Records excerpted from a collection
(** C3. Whatever a serialization or a deserialization returns or
    raises, the temporary directory it created is gone afterwards, and
    so is everything inside it. *)
Theorem workspace_cleanup (env : Env) (V : variant) (s : filesystem) :
  (forall x,
      workspace_gone (tmpname env s) (snd (serialize_V env V x s)))
  /\ (forall blob,
        workspace_gone (tmpname env s) (snd (deserialize_V env V blob s))).
Proof.
  split.
  - intros x. rewrite serialize_V_eq, convert_to_V_eq.
    apply TemporaryDirectory_gone.
  - intros blob. rewrite deserialize_V_eq, bind_lift_snd, convert_from_V_eq.
    apply TemporaryDirectory_gone.
Qed.

(** C4, as amended. The schema texts are staged as [<schema-name>.fbs];
    a serialization writes the JSON payload to [<schema-name>.json] and
    reads the binary from [<schema-name>.etdp]; a deserialization writes
    the binary payload to [schema.bin] and reads the JSON from
    [schema.json], whatever the schema. The files a call opens are a
    prefix of that list, and the whole list when it succeeds. *)
Theorem staging_names (env : Env) (V : variant) (s : filesystem) :
  (forall x,
      exists evs,
        opened (snd (serialize_V env V x s)) = (opened s ++ evs)%list
        /\ match fst (serialize_V env V x s) with
           | Ok _ => evs = staged_to (tmpname env s) (schema_name V)
           | Err _ => evs `prefix_of` staged_to (tmpname env s) (schema_name V)
           end)
  /\ (forall blob,
        exists evs,
          opened (snd (deserialize_V env V blob s)) = (opened s ++ evs)%list
          /\ match fst (convert_from_V env V blob s) with
             | Ok _ => evs = staged_from (tmpname env s) (schema_name V)
             | Err _ =>
                 evs `prefix_of` staged_from (tmpname env s) (schema_name V)
             end).
Proof.
  split.
  - intros x. rewrite serialize_V_eq, convert_to_V_eq, TemporaryDirectory_run.
    cbn [fst snd rmtree opened].
    destruct (convert_to_body_log env (schema_name V)
                (_serialize_from_etdump_to_json x) (tmpname env s)
                (FS (files s) ({[tmpname env s]} ∪ dirs s) (opened s)))
      as (evs & Hlog & Hpre & Hfull).
    exists evs. split; [exact Hlog |].
    destruct (fst (convert_to_body _ _ _ _ _)) as [b |];
      [exact (Hfull b eq_refl) | exact Hpre].
  - intros blob.
    rewrite deserialize_V_eq, bind_lift_snd, convert_from_V_eq,
      TemporaryDirectory_run.
    cbn [fst snd rmtree opened].
    destruct (convert_from_body_log env (schema_name V) blob (tmpname env s)
                (FS (files s) ({[tmpname env s]} ∪ dirs s) (opened s)))
      as (evs & Hlog & Hpre & Hfull).
    exists evs. split; [exact Hlog |].
    destruct (fst (convert_from_body _ _ _ _ _)) as [b |];
      [exact (Hfull b eq_refl) | exact Hpre].
Qed.


(** ** The properties at the concrete setting *)

Lemma example_all_writable : all_writable Example.env.
Proof. intros file. reflexivity. Qed.

Lemma example_has_schemas (V : variant) : has_schemas Example.env V.
Proof. destruct V; split; vm_compute; eexists; reflexivity. Qed.

Lemma example_decodes_ascii : decodes_ascii Example.env.
Proof.
  intros b Hb. cbn [bytes_decode Example.env]. unfold Example.ascii_decode.
  rewrite Hb. reflexivity.
Qed.




Lemma pretty_printing_is_cosmetic_witness :
  wf_ty (schema_of Example.env Current) = true
  /\ valid (schema_of Example.env Current) Example.record = true
  /\ fmt_ok (default_fmt None) = true
  /\ decode_V Example.env Current
       (Str (dumps (default_fmt None) (encode_tree Example.record)))
     = decode_V Example.env Current
         (Str (_serialize_from_etdump_to_json Example.record))
  /\ decode_V Example.env Current
       (Str (dumps compact_fmt (encode_tree Example.record)))
     = Ok Example.record.
Proof.
  split; [vm_compute; reflexivity |].
  split; [vm_compute; reflexivity |].
  split; [vm_compute; reflexivity |].
  apply pretty_printing_is_cosmetic; vm_compute; reflexivity.
Defined.




Lemma shared_encoder_witness :
  serialize_to_etdump Example.env Example.record Example.empty_fs
  = (Ok Example.payload,
     snd (serialize_to_etdump Example.env Example.record Example.empty_fs))
  /\ serialize_to_etdump_flatcc Example.env Example.record Example.empty_fs
     = (Ok Example.payload,
        snd (serialize_to_etdump_flatcc Example.env Example.record
               Example.empty_fs))
  /\ exists payload schema_legacy schema_current,
       str_encode_ascii (_serialize_from_etdump_to_json Example.record)
       = Ok payload
       /\ resources Example.env !! (ETDUMP_SCHEMA_NAME ++ ".fbs")
          = Some schema_legacy
       /\ resources Example.env !! (ETDUMP_FLATCC_SCHEMA_NAME ++ ".fbs")
          = Some schema_current
       /\ flatc_to_binary Example.env schema_legacy payload
          = Some Example.payload
       /\ flatc_to_binary Example.env schema_current payload
          = Some Example.payload.
Proof.
  assert (Hl : serialize_to_etdump Example.env Example.record Example.empty_fs
               = (Ok Example.payload,
                  snd (serialize_to_etdump Example.env Example.record
                         Example.empty_fs))) by (vm_compute; reflexivity).
  assert (Hc : serialize_to_etdump_flatcc Example.env Example.record
                 Example.empty_fs
               = (Ok Example.payload,
                  snd (serialize_to_etdump_flatcc Example.env Example.record
                         Example.empty_fs))) by (vm_compute; reflexivity).
  split; [exact Hl |]. split; [exact Hc |].
  exact (shared_encoder Example.env Example.record Example.empty_fs _ _
           Example.payload Example.payload Hl Hc).
Defined.


(** C4, as the specification words it, fails: a deserialization stages
    the binary payload as [schema.bin], which is not named after the
    schema. *)
Lemma naming_convention_counterexample :
  ~ (forall file m,
        In (Opened file m)
          (opened (snd (deserialize_V Example.env Legacy Example.payload
                          Example.empty_fs))) ->
        follows_convention Example.workspace (schema_name Legacy) file = true).
Proof.
  intros H.
  specialize (H (path_join Example.workspace "schema.bin") WB).
  assert (Hin : In (Opened (path_join Example.workspace "schema.bin") WB)
                  (opened (snd (deserialize_V Example.env Legacy
                                  Example.payload Example.empty_fs)))).
  { vm_compute. right. right. left. reflexivity. }
  specialize (H Hin). vm_compute in H. discriminate H.
Qed.

(** *** Runs *)

(** The example of the specification: the record encodes to the
    document with the members in the order of the fields, and the
    document with a discriminator the schema does not declare is
    refused with the path of the union. *)
Example encode_count_status :
  dumps compact_fmt
    (encode_tree
       (VRecord [ (u "count", VScalar (SInt false 8 7));
                  (u "status", VUnion (u "ok") (VScalar (SBool true))) ]))
  = uq "{'count':7,'status':{'variant':'ok','value':true}}".
Proof. vm_compute. reflexivity. Qed.

Example decode_bogus_variant :
  _json_to_dataclass
    (JObj [ (u "count", JInt 7);
            (u "status",
             JObj [(u "variant", JStr (u "bogus")); (u "value", JBool true)]) ])
    Example.schema
  = Err (UnknownVariantError [Key (u "status")]).
Proof. vm_compute. reflexivity. Qed.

Requirement:
Lines containing the word "VScalar" are to be located in the entries and copied.

Solution to this problem:
       (VRecord [ (u "count", VScalar (SInt false 8 7));
                  (u "status", VUnion (u "ok") (VScalar (SBool true))) ]))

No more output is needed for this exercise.